Preferably, in the above apparatus provided by the present invention, the apparatus further comprises:
and the difficulty updating unit is used for updating each question made by the user at this time according to the answer data of the user at this time and a preset algorithm after the user finishes answering the questions, and the difficulty coefficient under the user category group to which the user belongs.
Preferably, in the above apparatus provided by the present invention, each topic in the topic library includes at least one tag; the user classification module specifically comprises:
the first module is used for respectively generating associated data of each user and a label according to the answer data of the question answered by each user and the label included in the question answered by each user; the associated data is the number of the questions answered by the user and the number of the questions answered by the user under the label included by the questions answered by each user;
and the second module is used for classifying each user into a plurality of user category groups according to the associated data and the classifier obtained by pre-training.

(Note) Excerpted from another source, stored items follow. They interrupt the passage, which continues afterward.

Lemma entries_codec data :
  Forall DirEntry_ok data ->
  exists b, len b = foldr (fun e a => 24 + len (dn_name e) + a) 0 data /\
    (forall e, fold_left (fun acc x => acc << DirEntry_encode x) data e = {| enc_writer := enc_writer e ++ b; enc_bytes := enc_bytes e + len b |}) /\
    forall fuel acc, (length data <= fuel)%nat -> decode_entries fuel acc b = (Ok (acc ++ data), []).
Proof.
  intros Hd. induction Hd as [|x data Hx _ (bv & Lv & Ev & Dv)].
  - exists []. split; [done|]. split; [intros [w n]; simpl; by rewrite app_nil_r, Z.add_0_r|]. intros [|fuel] acc _; simpl; by rewrite app_nil_r.
  - destruct (dir_entry_codec x Hx) as (bx & Ex & Dx). pose proof (entry_length x bx Ex) as Lx. pose proof (len_nonneg (dn_name x)).
    exists (bx ++ bv). split_and!.
    + rewrite len_app, Lx, Lv. simpl. lia.
    + intros [w n]. cbn [fold_left]. rewrite Ev. encode_fields. by join_fields.
    + intros [|fuel] acc Hf; simpl in Hf; [lia|]. cbn [decode_entries].
      destruct (bx ++ bv) eqn:Eb; [exfalso; apply app_nil in Eb as [-> _]; rewrite len_nil in Lx; lia|]. rewrite <- Eb.
      rewrite (st_bind_ok _ _ _ _ _ (Dx bv)), Dv by lia. by rewrite <- app_assoc.
Qed.

#[global] Typeclasses Opaque SetAttr_ok Flock_ok Getlock_ok DirEntry_ok DirEntryData_ok.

Preferably, in the apparatus provided by the present invention, in the second module, the pre-trained classifier classifies each user into a plurality of user category groups by using a clustering algorithm.
Preferably, in the above apparatus provided by the present invention, the clustering algorithm includes any one of a K-means clustering algorithm, a center point clustering algorithm, and a random selection clustering algorithm.

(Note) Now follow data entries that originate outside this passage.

Lemma small_name e : len (dn_name e) <= 3 * MAX_NAME_LEN -> small e.
Proof.
  intros H. unfold small, DirEntry_size, as_u32, ENTRY_MAX, QId_size, MAX_NAME_LEN in *. pose proof (len_nonneg (dn_name e)).
  rewrite Z.mod_small by lia. lia.
Qed.

Lemma listed_small v p cookie L : Inv v -> listed v p cookie L -> Forall small (wire_entry <$> L).
Proof.
  intros Hi HL. apply Forall_fmap, Forall_forall. intros e He. apply small_name. cbn.
  destruct (listed_entry v p cookie L e Hi HL He) as (_ & _ & Hlen). pose proof (lossy_len (de_name e)). lia.
Qed.

Lemma sorted_filter L (o : Z) : StronglySorted cookie_lt L -> StronglySorted cookie_lt (filter (fun e => o < de_cookie e) L).
Proof.
  induction 1 as [|e L _ IH Hall]; [constructor|]. rewrite filter_cons. case_decide; [|done]. constructor; [done|].
  apply Forall_forall. intros e' [_ He']%list_elem_of_filter. by apply (proj1 (Forall_forall _ _) Hall).
Qed.

(** The entries a reply to [offset] draws from. *)
Lemma listed_from v p L offset : Inv v -> listed v p 0 L ->
  listed v p (if offset <=? DOTDOT_OFFSET then 0 else offset) (filter (fun e => offset < de_cookie e) L).
Proof.
  intros Hi HL. pose proof (listed_entry v p 0 L) as Hlow. destruct HL as [HA HB]. split.
  - intros e. rewrite list_elem_of_filter, HA. destruct (Z.leb_spec offset DOTDOT_OFFSET) as [Ho|Ho].
    + split; [by intros [_ ?]|]. intros He. split; [|done]. destruct (Hlow e Hi) as [? _]; [by split|by apply HA|lia].
    + split.
      * intros (Hlt & enc & d & Hd & _ & ->). by exists enc, d.
      * intros (enc & d & Hd & Hlt & ->). split; [done|]. exists enc, d. unfold DOTDOT_OFFSET in *. split_and!; [done|lia|done].
  - apply sorted_cookies, sorted_filter, sorted_cookies, HB.
Qed.

Lemma after_wire offset L : wire_entry <$> filter (fun e => offset < de_cookie e) L = after offset (wire_entry <$> L).
Proof.
  unfold after. induction L as [|e L IH]; [done|]. rewrite fmap_cons, !filter_cons. cbn [wire_entry dn_offset].
  case_decide; [rewrite fmap_cons|]; by rewrite IH.
Qed.
(** ** One reply *)

Lemma bind_ok {A B} (m : PM A) (k : A -> PM B) s a s' : m s = (Ok a, s') -> (x <- m ;; k x) s = k a s'.
Proof. intros E. unfold st_bind. by rewrite E. Qed.

Lemma vcall_ok {A} (m : FsM A) s a v : m (p_vol s) = (Ok a, v) -> vcall m s = (Ok a, set_p_vol v s).
Proof. intros E. unfold vcall. by rewrite E. Qed.
Lemma unmoved_vol s v : still (p_vol s) v -> unmoved s (set_p_vol v s).
Proof. intros H. by split. Qed.

Context (count : u32) (Hcount : 0 <= count /\ count + ENTRY_MAX <= U32_MAX).
Abbreviation room := (saturating_sub count 16).

Lemma pages_spec rounds c i n next acc used L s :
  Inv (p_vol s) -> quiet (p_vol s) -> node (store (p_vol s)) i n -> i_kind n = Dir -> c_trusted c = true ->
  is_u64 next -> listed (p_vol s) i next L -> (length L < rounds)%nat -> 0 <= used <= room ->
  exists s', readdir_pages rounds c i next count (acc, used) s = (Ok (acc ++ fitting (room - used) (wire_entry <$> L)), s') /\ unmoved s s'.
Proof using Hcount.
  revert next acc used L s. induction rounds as [|rounds IH]; intros next acc used L s Hi Hq Hn Hk Hc Hnx HL Hlen Hu; [lia|].
  destruct (still_readdir (p_vol s) i n c next 128 L) as (rd & v1 & E & Hst & Hent & Heof); try done; [by apply trusted_access|]. change (Z.to_nat 128) with 128%nat in Hent.
  cbn [readdir_pages]. unfold st_bind at 1. rewrite (vcall_ok _ _ _ _ E), Hent.
  pose proof (listed_small _ _ _ _ Hi HL) as Hsm. rewrite <- (take_drop 128 L), fmap_app in Hsm. apply Forall_app in Hsm as [Hs1 Hs2].
  rewrite push_page_spec by done. cbv zeta. replace (wire_entry <$> L) with ((wire_entry <$> take 128 L) ++ (wire_entry <$> drop 128 L)) by (by rewrite <- fmap_app, take_drop).
  rewrite fitting_app by (done || lia).
  destruct (Z.leb_spec (total (wire_entry <$> take 128 L)) (room - used)) as [Hfit|Hno]; [|by eexists; split; [done|by apply unmoved_vol]].
  rewrite Heof. destruct (Z.leb_spec (len L) 128) as [Hle|Hgt].
  { rewrite drop_ge by (unfold len in Hle; lia). cbn. rewrite app_nil_r. eexists. split; [done|by apply unmoved_vol]. }
  destruct (lookup_lt_is_Some_2 L 127) as [e He]; [unfold len in Hgt; lia|].
  assert (last (take 128 L) = Some e) as -> by (pose proof (take_S_r _ _ _ He) as ->; apply last_snoc).
  change (default next (de_cookie <$> Some e)) with (de_cookie e).
  assert (listed (p_vol s) i (de_cookie e) (drop 128 L)) as HL2.
  { apply (listed_rest _ _ next (take 127 L)). by rewrite take_drop_middle. }
  destruct Hst as [Hi1 Hq1 Hs1']. pose proof (total_nonneg _ Hs1).
  destruct (IH (de_cookie e) (acc ++ (wire_entry <$> take 128 L)) (used + total (wire_entry <$> take 128 L)) (drop 128 L) (set_p_vol v1 s))
    as (s2 & E2 & Hs2'); cbn [p_vol set_p_vol]; try done.
  - by rewrite Hs1'.
  - by apply (listed_entry _ _ _ _ e Hi HL), (list_elem_of_lookup_2 _ _ _ He).
  - by eapply listed_store.
  - rewrite length_drop. unfold len in Hgt. lia.
  - lia.
  - exists s2. rewrite E2, <- app_assoc. rewrite Z.sub_add_distr. split; [done|]. eapply unmoved_trans; [by apply unmoved_vol|done].
Qed.
Context (fuel : nat) (x : Export) (Hrate : x_rate_limited x = false).

(** A live fid [f] on a directory [i] with the entries [L] of the volume. *)
Record at_dir s f (st : FidState) n un L : Prop := {
  ad_inv : Inv (p_vol s);
  ad_quiet : quiet (p_vol s);
  ad_fid : p_fids s !! f = Some (Live st);
  ad_node : node (store (p_vol s)) (fd_ino st) n;
  ad_kind : i_kind n = Dir;
  ad_up : node (store (p_vol s)) (i_parent_dir n) un;
  ad_listed : listed (p_vol s) (fd_ino st) 0 L
}.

Preferably, in the above apparatus provided by the present invention, in the difficulty calculating module and/or the difficulty updating unit, the preset algorithm satisfies:
Figure BDA0002201445250000041
wherein K1 is the initial difficulty coefficient of the topic; the AC is the total number of users of the user category group to which the user belongs; the ACF is the number of users who have done the topic in the total number of users; ACFR is the number of users who have done the answer to the track.
Drawings
Fig. 1 is a flowchart of a data establishment phase in a method for assigning titles based on big data according to this embodiment;
fig. 2 is a flowchart of a topic allocation stage in the method for allocating topics based on big data according to this embodiment;
fig. 3 is a detailed flowchart of step 12 in the data establishment phase in the method for assigning titles based on big data according to this embodiment;
fig. 4 is a schematic structural diagram of a title distribution device based on big data according to this embodiment.
Detailed Description
In order to make the objects, technical solutions and advantages of the present invention clearer, the present invention will be described in further detail with reference to the accompanying drawings, and it is obvious that the described embodiments are only some embodiments of the present invention, not all embodiments. All other embodiments, which can be obtained by a person skilled in the art without making any creative effort based on the embodiments in the present invention, belong to the protection scope of the present invention.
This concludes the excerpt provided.